Il caso di Laurent Vinatier: arresto, condanna e grazia
Laurent Vinatier, politologo francese di Nantes, era stato arrestato in Russia nel giugno 2024 con l’accusa di violazione della legge sugli agenti stranieri. Secondo i servizi di sicurezza russi, Vinatier avrebbe raccolto informazioni militari senza essersi registrato come agente straniero, attività che i giudici russi hanno ritenuto illegale. In ottobre dello stesso anno era stato condannato a tre anni di reclusione, sentenza confermata in appello a febbraio 2025. Tuttavia, il presidente Vladimir Putin ha firmato un decreto di grazia che ha permesso la sua liberazione e il ritorno in patria. Vinatier, che lavora per un’ONG ginevrina e si occupa di dialogo umanitario, aveva compiuto viaggi sia in Russia che in Ucraina nell’ambito dei suoi studi.

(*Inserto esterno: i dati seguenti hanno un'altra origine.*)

Lemma json_fields_filter f items : json_fields items -> json_fields (List.filter f items).
Proof.
  intros (H1&H2&H3).
  assert (Hsub : forall P : string * GoValue -> Prop, Forall P items -> Forall P (List.filter f items)).
  { intros P HP. apply Forall_forall. intros x [Hx _]%list_elem_of_In%filter_In. rewrite Forall_forall in HP. by apply HP, list_elem_of_In. }
  split; [|by split; apply Hsub]. clear H2 H3 Hsub. unfold sorted_keys in *. induction items as [|x items IH]; [done|]. cbn [map] in H1.
  apply StronglySorted_inv in H1 as [H1 Hx]. cbn [List.filter]. destruct (f x); [|by apply IH]. cbn [map]. constructor; [by apply IH|].
  apply Forall_forall. intros y (z&->&Hz)%list_elem_of_fmap. rewrite Forall_forall in Hx. apply Hx, list_elem_of_fmap_2.
  apply list_elem_of_In. apply list_elem_of_In, filter_In in Hz. apply Hz.
Qed.

Lemma json_fields_delete k items : json_fields items -> json_fields (map_delete k items).
Proof. apply json_fields_filter. Qed.

Lemma elem_sort e es : e ∈ sort_entries es <-> e ∈ es.
Proof.
  assert (I : forall x l, e ∈ insert_entry x l <-> e = x \/ e ∈ l).
  { intros x l. induction l as [|y l IH]; cbn [insert_entry]; [set_solver|]. destruct (entry_before x y); set_solver. }
  induction es as [|x es IH]; [done|]. cbn [sort_entries foldr]. fold (sort_entries es). rewrite I. set_solver.
Qed.

Lemma entries_json es out r o : json_fields out ->
  (forall e, e ∈ es -> Valid (bytes_of (en_key e)) = true /\ forall r o, json_value (fst (fst (en_below e r o)))) ->
  json_fields (fst (fst (truncate_entries es out r o))).
Proof.
  revert out r o. induction es as [|e es IH]; intros out r o Ho He; [done|]. cbn [truncate_entries].
  destruct (He e ltac:(by left)) as [Hk Hv]. assert (He' : forall e, e ∈ es -> Valid (bytes_of (en_key e)) = true /\ forall r o, json_value (fst (fst (en_below e r o))))
    by (intros; apply He; by right).
  destruct (r <=? 0); [by apply IH|]. destruct (r <=? _); [by apply IH|].
  destruct (_ <? en_cost e).
  - match goal with |- context [en_below e ?a ?b] => specialize (Hv a b); destruct (en_below e a b) as [[v r'] o'] end. cbn [fst] in Hv.
    apply IH; [|done]. destruct (is_nil v); [done|by apply json_fields_set].
  - match goal with |- context [en_below e ?a ?b] => specialize (Hv a b); destruct (en_below e a b) as [[v r'] o'] end. cbn [fst] in Hv.
    apply IH; [|done]. destruct (is_nil v); [done|by apply json_fields_set].
Qed.

Lemma items_json es out r o : Forall json_value out -> Forall (fun f : truncation => forall r o, json_value (fst (fst (f r o)))) es ->
  Forall json_value (fst (fst (truncate_items es out r o))).
Proof.
  intros Ho He. revert out r o Ho. induction He as [|f es Hf _ IH]; intros out r o Ho; [done|]. cbn [truncate_items].
  destruct (r <=? 0); [by apply IH|]. specialize (Hf r o). destruct (f r o) as [[v r'] o']. cbn [fst] in Hf. apply IH.
  destruct (is_nil v); [done|]. apply Forall_app. split; [done|by apply Forall_singleton].
Qed.

Lemma truncate_node_json nested : keeps_json nested -> keeps_json (truncate_node nested).
Proof.
  intros Hn. unfold keeps_json.
  apply (json_value_ind' (fun v => forall r o, json_value (fst (fst (truncate_node nested v r o)))));
    [|intros t Ht|intros t Ht|intros t Ht|intros vs Hvs IH|intros items Hs Hk Hvs IH]; intros r o; cbn [truncate_node go_string go_object go_nil];
    (destruct (r <=? 0); [apply json_null|]).
  - destruct (_ <=? r); apply json_null.
  - destruct (_ <=? r); [by apply json_bool|apply json_null].
  - destruct (_ <=? r); [by apply json_float|apply json_null].
  - by apply truncate_string_json.
  - pose proof (items_json (map (fun x => truncate_node nested (snd x)) (map (pair EmptyString) vs)) [] r o ltac:(constructor)) as Hi.
    destruct (truncate_items _ _ _ _) as [[out r'] o']. cbn [fst] in *. apply json_array, Hi.
    rewrite map_map. cbn [snd]. by rewrite Forall_map.
  - set (es := map _ items). pose proof (entries_json (sort_entries es) [] r o json_fields_nil) as He.
    destruct (truncate_entries _ _ _ _) as [[out r'] o']. cbn [fst] in *. apply json_fields_value, He.
    intros e Hin. rewrite elem_sort in Hin. unfold es in Hin. apply list_elem_of_fmap in Hin as ([k v]&->&Hin). cbn [en_key en_below fst snd].
    rewrite Forall_forall in Hk. split; [by apply (Hk (k, v))|]. rewrite Forall_forall in IH. apply (IH v).
    by apply (list_elem_of_fmap_2 snd _ (k, v)).
Qed.

Lemma truncate_value_json fuel : keeps_json (truncate_value fuel).
Proof.
  induction fuel as [|fuel IH]; cbn [truncate_value]; apply truncate_node_json; [|done]. intros v _ r o. constructor.
Qed.

(** ** Objects *)

(** Protected fields that are JSON. *)
Definition json_protected (protected : list (string * GoValue)) : Prop :=
  Forall (fun x => Valid (bytes_of (fst x)) = true /\ json_value (snd x)) protected.
Definition protocolContentIsText (content : GoValue) (want : string) : bool :=
  let want := trim_space want in
  if (want =? "") || is_nil content then false else trim_space (textFromProtocolContent content) =? want.

Definition empty_map (m : GoMap) : bool := match m with None | Some [] => true | _ => false end.

Definition protocolUpdateHasOnlySessionUpdate (u : ProtocolUpdate) : bool :=
  (pu_ToolCallID u =? "") && bool_decide (pu_Name u = None) && (trim_space (pu_Title u) =? "")
  && (trim_space (pu_Kind u) =? "") && (trim_space (pu_Status u) =? "") && (pu_MessageID u =? "")
  && negb (pu_Replacement u) && (match pu_ReplacedFields u with None | Some [] => true | _ => false end)
  && is_nil (pu_Content u) && empty_map (pu_RawInput u) && empty_map (pu_RawOutput u)
  && bool_decide (pu_Locations u = []) && bool_decide (pu_Entries u = []) && empty_map (pu_Meta u).

Definition IsAgentCommunicationProtocol (e : SEvent) : bool :=
  match pl_Protocol (ev_Body e) with
  | None => false
  | Some p =>
    let n := CloneEventProtocol p in
    if ep_Method n =? ProtocolMethodAgentCommunication then true else
    (ev_Type e =? EventTypeContext) && (ep_Method n =? ProtocolMethodSessionUpdate)
    && match ep_Update n with
       | Some u => (trim_space (pu_SessionUpdate u) =? ProtocolUpdateTypeUserMessage) && protocolUpdateHasAgentCommunicationMeta u
       | None => false
       end
  end.

Definition EventMessageID (e : SEvent) : string :=
  if negb (ev_MessageID e =? "") then ev_MessageID e else
  match ProtocolUpdateOf e with
  | Some u => if protocolUpdateCarriesMessageIdentity u then pu_MessageID u else ""
  | None => ""
  end.

(** The text of an Agent communication; [None] when the event is not one. *)
Definition ProtocolAgentCommunicationOf (e : SEvent) : option string :=
  if negb (IsAgentCommunicationProtocol e) then None else
  match CloneEventProtocol <$> pl_Protocol (ev_Body e) with
  | None => None
  | Some n =>
    let legacy := if ep_Method n =? ProtocolMethodAgentCommunication then ep_AgentCommunication n else None in
    match legacy with
    | Some text => if trim_space text =? "" then None else Some text
    | None =>
      match ep_Update n with
      | None => None
      | Some u =>
        if negb (ep_Method n =? ProtocolMethodSessionUpdate)
           || negb (trim_space (pu_SessionUpdate u) =? ProtocolUpdateTypeUserMessage)
           || negb (protocolUpdateHasAgentCommunicationMeta u) then None else
        let observation := IsUIOnly e || IsMirror e in
        let trim t := if observation then t else trim_space t in
        let text := trim match pl_Message (ev_Body e) with
                         | Some m => if observation && is_nil (pu_Content u) then TextContent m
                                     else textFromProtocolContent (pu_Content u)
                         | None => textFromProtocolContent (pu_Content u)
                         end in
        let text := if text =? "" then trim (ev_Text e) else text in
        if negb (text =? "") then Some text else
        if negb observation || (EventMessageID e =? "")
           || (negb (pu_Replacement u) && negb (bool_decide ("_meta" ∈ default [] (pu_ReplacedFields u))))
        then None else Some text
      end
    end
  end.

Daniil Kasatkin: dall’arresto in Francia all’estradizione negata dagli Usa
Daniil Kasatkin, ventiseienne cestista russo, era stato arrestato il 21 giugno 2025 all’aeroporto Charles de Gaulle di Parigi su richiesta degli Stati Uniti. Le autorità americane lo accusavano di associazione a delinquere finalizzata alla frode informatica, sostenendo che tra il 2020 e il 2022 Kasatkin fosse coinvolto in attacchi ransomware contro circa 900 entità, inclusi due istituti federali USA. L’estradizione negli Stati Uniti era stata negata dal governo francese, il quale ha preferito rimpatriare l’atleta. La difesa di Kasatkin ha sostenuto che il giocatore avesse comprato un computer usato già compromesso da hacker, senza averne consapevolezza né aver commesso alcun illecito.
Questo scambio di prigionieri avviene in un contesto internazionale segnato da tensioni e negoziati diplomatici, con la guerra in Ucraina e le relazioni tra Russia, Stati Uniti ed Europa che continuano a rappresentare un nodo cruciale per la sicurezza globale.